The response must consist of the lines below from the one with "ph_type : Z;" through the one with "let pa := PTE_ADDR e in", exactly as they appear and with both ends kept.
*** Material to process ***
(* ===== verification/Exec.v ===== *)
(** * Running a program ([kernel/exec.c], [loaduvm] of [kernel/vm.c], [sys_exec]
    of [kernel/sysfile.c])

    [exec] reads an ELF file into a new address space, puts the arguments on
    its stack, and replaces the memory of the process.  The strings of [argv]
    are lists of bytes without their NUL. *)

From S2P Require Import Prelude Params CString Locks Kalloc Bio Log Crash Block Balloc Inode Bmap Content Pipe Path Syscall File Vm Proc.
Local Open Scope Z_scope.
Local Open Scope kmonad_scope.

(** [kernel/elf.h] *)
Definition ELF_MAGIC : Z := 0x464C457F.
Definition ELF_PROG_LOAD : Z := 1.

(** The fields of [struct elfhdr] that [exec] looks at. *)
Record elfhdr := Elf { e_magic : Z; e_entry : Z; e_phoff : Z; e_phnum : Z }.
Definition SIZEOF_ELF : Z := 52.
Definition decode_elf (b : list Z) : elfhdr := Elf (get32 b 0) (get32 b 6) (get32 b 7) (le_val (sub b 44 2)).

(** [struct proghdr] *)
Record proghdr := Ph {
  ph_type : Z; ph_off : Z; ph_vaddr : Z; ph_paddr : Z; ph_filesz : Z; ph_memsz : Z; ph_flags : Z; ph_align : Z
}.
Definition SIZEOF_PH : Z := 32.
Definition decode_ph (b : list Z) : proghdr :=
  Ph (get32 b 0) (get32 b 1) (get32 b 2) (get32 b 3) (get32 b 4) (get32 b 5) (get32 b 6) (get32 b 7).

(** [for(last=s=path; *s; s++) if( *s == '/') last = s+1] *)
Fixpoint last_elem (last s : list Z) : list Z :=
  match s with
  | [] => last
  | c :: s' => last_elem (if c =? slash then s' else last) s'
  end.

Definition tf_start (eip esp : Z) (t : trapframe) : trapframe :=
  Tf (tf_eax t) eip esp (tf_cs t) (tf_ds t) (tf_es t) (tf_ss t) (tf_eflags t) (tf_regs t).

Section exec.
Context (sb : superblock) (kend data : Z).
Context (devsw_read : Z -> option (nat -> Z -> M (fstate lstate) (Z * list Z))).

Section reading.
Context (pid : Z).
#[local] Hint Extern 0 (BlockLayer lstate) => exact (log_layer pid) : typeclass_instances.

(** The [for] loop of [loaduvm]; [readi] stores what it reads in the page. *)
Fixpoint loaduvm_loop (fuel : nat) (pgdir addr : Z) (ip : nat) (offset i sz : Z) : M kstate Z :=
  match fuel with
  | O => ret 0
  | S fuel' =>
      if i <? sz then
        pte <- onkmem (walkpgdir pgdir (u32 (addr + i)) false);;
        if pte =? 0 then panic "loaduvm: address should exist" else
        e <- gets (fun s => ld32 (k_kmem s) pte);;
        let pa := PTE_ADDR e in
        let n := if sz - i <? PGSIZE then sz - i else PGSIZE in
        r <- onfs (readi sb devsw_read ip (u32 (offset + i)) n);;
        modify (fun s => set_kmem (set_page (P2V pa) (splice (page (k_kmem s) (P2V pa)) 0 r.2) (k_kmem s)) s);;
        if negb (u32 r.1 =? n) then ret (-1) else
        loaduvm_loop fuel' pgdir addr ip offset (u32 (i + PGSIZE)) sz
      else ret 0
  end.

Definition loaduvm (pgdir addr : Z) (ip : nat) (offset sz : Z) : M kstate Z :=
  if negb (addr mod PGSIZE =? 0) then panic "loaduvm: addr must be page aligned" else
  loaduvm_loop (Z.to_nat (sz / PGSIZE + 1)) pgdir addr ip offset 0 sz.

(** The loop over [n] program headers, the next of them at [off]: the size of
    the program, or nothing for [goto bad].  [off] is an [int] that is only
    passed on as a [uint]. *)
Fixpoint exec_segments (n : nat) (pgdir : Z) (ip : nat) (off sz : Z) : M kstate (option Z) :=
  match n with
  | O => ret (Some sz)
  | S n' =>
      r <- onfs (readi sb devsw_read ip off SIZEOF_PH);;
      if negb (u32 r.1 =? SIZEOF_PH) then ret None else
      let ph := decode_ph r.2 in
      if negb (ph_type ph =? ELF_PROG_LOAD) then exec_segments n' pgdir ip (u32 (off + SIZEOF_PH)) sz else
      if ph_memsz ph <? ph_filesz ph then ret None else
      if u32 (ph_vaddr ph + ph_memsz ph) <? ph_vaddr ph then ret None else
      sz <- onkmem (allocuvm kend pgdir sz (u32 (ph_vaddr ph + ph_memsz ph)));;
      if sz =? 0 then ret None else
      if negb (ph_vaddr ph mod PGSIZE =? 0) then ret None else
      r <- loaduvm pgdir (ph_vaddr ph) ip (ph_off ph) (ph_filesz ph);;
      if r <? 0 then ret None else
      exec_segments n' pgdir ip (u32 (off + SIZEOF_PH)) sz
  end.

(** From the ELF header to the last segment: [pgdir], and the entry point and
    the size unless it goes to [bad]. *)
Definition exec_load (ip : nat) : M kstate (Z * option (Z * Z)) :=
  r <- onfs (readi sb devsw_read ip 0 SIZEOF_ELF);;
  if negb (u32 r.1 =? SIZEOF_ELF) then ret (0, None) else
  let elf := decode_elf r.2 in
  if negb (e_magic elf =? ELF_MAGIC) then ret (0, None) else
  pgdir <- onkmem (setupkvm kend data);;
  if pgdir =? 0 then ret (0, None) else
  o <- exec_segments (Z.to_nat (e_phnum elf)) pgdir ip (e_phoff elf) 0;;
  ret (pgdir, (fun sz => (e_entry elf, sz)) <$> o).
End reading.

(** The loop over [argv]: the stack pointer and the addresses of the strings,
    or nothing for [goto bad]. *)
Fixpoint push_args (pgdir : Z) (argv : list (list Z)) (argc sp : Z) (ustack : list Z) : M kmem (option (Z * list Z)) :=
  match argv with
  | [] => ret (Some (sp, ustack))
  | arg :: argv' =>
      if MAXARG <=? argc then ret None else
      let sp := Z.land (u32 (sp - (Z.of_nat (length arg) + 1))) (u32 (Z.lnot 3)) in
      r <- copyout pgdir sp (arg ++ [0]);;
      if r <? 0 then ret None else
      push_args pgdir argv' (argc + 1) sp (ustack ++ [sp])
  end.

(** The stack: the size of the memory and the stack pointer. *)
Definition exec_stack (pgdir sz : Z) (argv : list (list Z)) : M kmem (option (Z * Z)) :=
  let sz := PGROUNDUP sz in
  sz <- allocuvm kend pgdir sz (u32 (sz + 2 * PGSIZE));;
  if sz =? 0 then ret None else
  clearpteu pgdir (u32 (sz - 2 * PGSIZE));;
  o <- push_args pgdir argv 0 sz [];;
  match o with
  | None => ret None
  | Some (sp, args) =>
      let argc := Z.of_nat (length args) in
      let ustack := [0xffffffff; argc; u32 (sp - (argc + 1) * 4)] ++ args ++ [0] in
      let sp := u32 (sp - (3 + argc + 1) * 4) in
      r <- copyout pgdir sp (concat (le_bytes 4 <$> ustack));;
      if r <? 0 then ret None else ret (Some (sz, sp))
  end.

(** The current directory, which is read only for a relative path. *)
Definition exec_cwd (p : proc) (path : list Z) : M kern nat :=
  match p_cwd p with
  | Some cwd => ret cwd
  | None => if chd path =? slash then ret 0%nat else panic "trap"
  end.

Definition exec (cur : nat) (path : list Z) (argv : list (list Z)) : M kern Z :=
  p <- gets (getproc cur);;
  let pid := p_pid p in
  onshared (onfs (onblk begin_op));;
  cwd <- exec_cwd p path;;
  o <- onshared (onfs (namei (BlockLayer0 := log_layer pid) pid sb cwd devsw_read path));;
  match o with
  | None => onshared (onfs (onblk (end_op pid)));; ret (-1)
  | Some ip =>
      onshared (onfs (ilock (BlockLayer0 := log_layer pid) pid sb ip));;
      r <- onshared (exec_load pid ip);;
      match r.2 with
      | None =>
          when (negb (r.1 =? 0)) (onmem (freevm kend r.1));;
          onshared (onfs (iunlockput (BlockLayer0 := log_layer pid) pid sb ip));;
          onshared (onfs (onblk (end_op pid)));;
          ret (-1)
      | Some (entry, sz) =>
          onshared (onfs (iunlockput (BlockLayer0 := log_layer pid) pid sb ip));;
          onshared (onfs (onblk (end_op pid)));;
          o <- onmem (exec_stack r.1 sz argv);;
          match o with
          | None => onmem (freevm kend r.1);; ret (-1)
          | Some (sz, sp) =>
              modproc cur (copy_name (last_elem path path));;
              oldpgdir <- gets (fun s => p_pgdir (getproc cur s));;
              modproc cur (with_space sz r.1);;
              modproc cur (fun x => with_tf (tf_start entry sp (p_tf x)) x);;
              onmem (freevm kend oldpgdir);;
              ret 0
          end
      end
  end.

(** The loop of [sys_exec] over the pointers at [uargv]; [argv] has [MAXARG]
    entries, one of them for the null pointer. *)
Fixpoint fetch_args (n : nat) (u : user) (uargv i : Z) : option (list (list Z)) :=
  match n with
  | O => None
  | S n' =>
      match fetchint u (u32 (uargv + 4 * i)) with
      | None => None
      | Some uarg =>
          if u32 uarg =? 0 then Some [] else
          match fetchstr u (u32 uarg) with
          | None => None
          | Some s => (fun l => s :: l) <$> fetch_args n' u uargv (i + 1)
          end
      end
  end.

Definition sys_exec (cur : nat) : M kern Z :=
  u <- gets (fun s => k_user (shared s));;
  match argstr u 0, argint u 1 with
  | Some path, Some uargv =>
      match fetch_args (Z.to_nat MAXARG) u (u32 uargv) 0 with
      | None => ret (-1)
      | Some argv => exec cur path argv
      end
  | _, _ => ret (-1)
  end.
End exec.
*** End of Material to process ***
■ Exercise output
  ph_type : Z; ph_off : Z; ph_vaddr : Z; ph_paddr : Z; ph_filesz : Z; ph_memsz : Z; ph_flags : Z; ph_align : Z
}.
Definition SIZEOF_PH : Z := 32.
Definition decode_ph (b : list Z) : proghdr :=
  Ph (get32 b 0) (get32 b 1) (get32 b 2) (get32 b 3) (get32 b 4) (get32 b 5) (get32 b 6) (get32 b 7).

(** [for(last=s=path; *s; s++) if( *s == '/') last = s+1] *)
Fixpoint last_elem (last s : list Z) : list Z :=
  match s with
  | [] => last
  | c :: s' => last_elem (if c =? slash then s' else last) s'
  end.

Definition tf_start (eip esp : Z) (t : trapframe) : trapframe :=
  Tf (tf_eax t) eip esp (tf_cs t) (tf_ds t) (tf_es t) (tf_ss t) (tf_eflags t) (tf_regs t).

Section exec.
Context (sb : superblock) (kend data : Z).
Context (devsw_read : Z -> option (nat -> Z -> M (fstate lstate) (Z * list Z))).

Section reading.
Context (pid : Z).
#[local] Hint Extern 0 (BlockLayer lstate) => exact (log_layer pid) : typeclass_instances.

(** The [for] loop of [loaduvm]; [readi] stores what it reads in the page. *)
Fixpoint loaduvm_loop (fuel : nat) (pgdir addr : Z) (ip : nat) (offset i sz : Z) : M kstate Z :=
  match fuel with
  | O => ret 0
  | S fuel' =>
      if i <? sz then
        pte <- onkmem (walkpgdir pgdir (u32 (addr + i)) false);;
        if pte =? 0 then panic "loaduvm: address should exist" else
        e <- gets (fun s => ld32 (k_kmem s) pte);;
        let pa := PTE_ADDR e in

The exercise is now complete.